I think ReleaseSafe just adds bound checking and panics on unreachable code.
I don't think Zig offers any temporal memory safety.
The DebugAllocator catches use-after-free (at least on page-level), but at the cost of never recycling memory addresses (e.g. it eats through the virtual address space).
https://ziglang.org/documentation/master/std/#src/std/heap/d...
For higher level code, "generation-counted index handles" might be the better solution to provide temporal runtime memory safety, not part of Zig the stdlib though.
Or even better: never use dynamic memory allocation and make all lifetimes 'static' :)
Zig does offer some amount of temporal memory safety.
Link: https://zig.guide/standard-library/allocators/
Text:
> The Zig standard library also has a general-purpose debug allocator. This is a safe allocator that can prevent double-free, use-after-free and can detect leaks.
For more detail, see:
https://github.com/ziglang/zig/issues/3180#issuecomment-5284...
I don't know enough about Zig to explain it, but there is more to ReleaseSafe than checks and panics. ReleaseSafe also clears memory that no longer has an owner (I might be describing that wrong, that is just how I understand it). I found this out with a rendering issue recently.

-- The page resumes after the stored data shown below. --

(** ** What a run depends on, and what it leaves *)

Lemma prior_outputs_from (F : nat * PromptChainStep -> entries) :
  (forall idx s s', output s = output s' -> F (idx, s) = F (idx, s')) ->
  forall (A B : list PromptChainStep) (a : nat),
    map output A = map output B ->
    flat_map F (combine (seq a (length A)) A)
    = flat_map F (combine (seq a (length B)) B).
Proof.
  intros HF. induction A as [|x A IH]; intros [|y B] a H;
    try discriminate; [reflexivity|].
  simpl in H. injection H as Hxy H. simpl.
  rewrite (HF a x y Hxy). f_equal. now apply IH.
Qed.

Lemma prior_outputs_same_outputs (A B : list PromptChainStep) (i : nat) :
  map output A = map output B -> prior_outputs A i = prior_outputs B i.
Proof.
  intros H. unfold prior_outputs, indexed. apply prior_outputs_from; auto.
  intros idx s s' Hs. cbn [fst snd]. now rewrite Hs.
Qed.

Lemma outputs_before (S1 S2 : list PromptChainStep) (i : nat) :
  (forall j, j < i -> output_at S1 j = output_at S2 j) ->
  map output (firstn i S1) = map output (firstn i S2).
Proof.
  intros H. rewrite <- !firstn_map. apply firstn_agree.
  intros j Hj. rewrite !nth_error_map. now apply H.
Qed.

Lemma data_at_same_prompts (S1 S2 : list PromptChainStep) (i : nat) :
  map promptData S1 = map promptData S2 -> data_at S1 i = data_at S2 i.
Proof.
  intros H. unfold data_at.
  assert (E : nth_error (map promptData S1) i = nth_error (map promptData S2) i)
    by now rewrite H.
  rewrite !nth_error_map in E.
  destruct (nth_error S1 i), (nth_error S2 i); simpl in E; congruence.
Qed.

Lemma fullPrompt_same_inputs (g : entries) (S1 S2 : list PromptChainStep)
  (i : nat) :
  map promptData S1 = map promptData S2 ->
  (forall j, j < i -> output_at S1 j = output_at S2 j) ->
  fullPrompt g S1 i = fullPrompt g S2 i.
Proof.
  intros Hp Ho. unfold fullPrompt.
  rewrite (data_at_same_prompts S1 S2 i Hp).
  assert (E : forall t, substituteAll g S1 t i = substituteAll g S2 t i).
  { intros t. rewrite !substituteAll_scope. unfold effective_scope.
    rewrite (prior_outputs_firstn S1), (prior_outputs_firstn S2).
    now rewrite (prior_outputs_same_outputs _ _ i (outputs_before S1 S2 i Ho)). }
  now rewrite !E.
Qed.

The bug was around passing a slice to OpenGL which referenced memory outside of its lifetime. Since the memory location had no owner, vertices would still exist in Dev builds and everything would work fine, but in ReleaseSafe the application would run and just have nothing to render.
Since OpenGL was trying to read the memory, there was no panic from Zig, but it was a cool look into how the different build modes handle memory.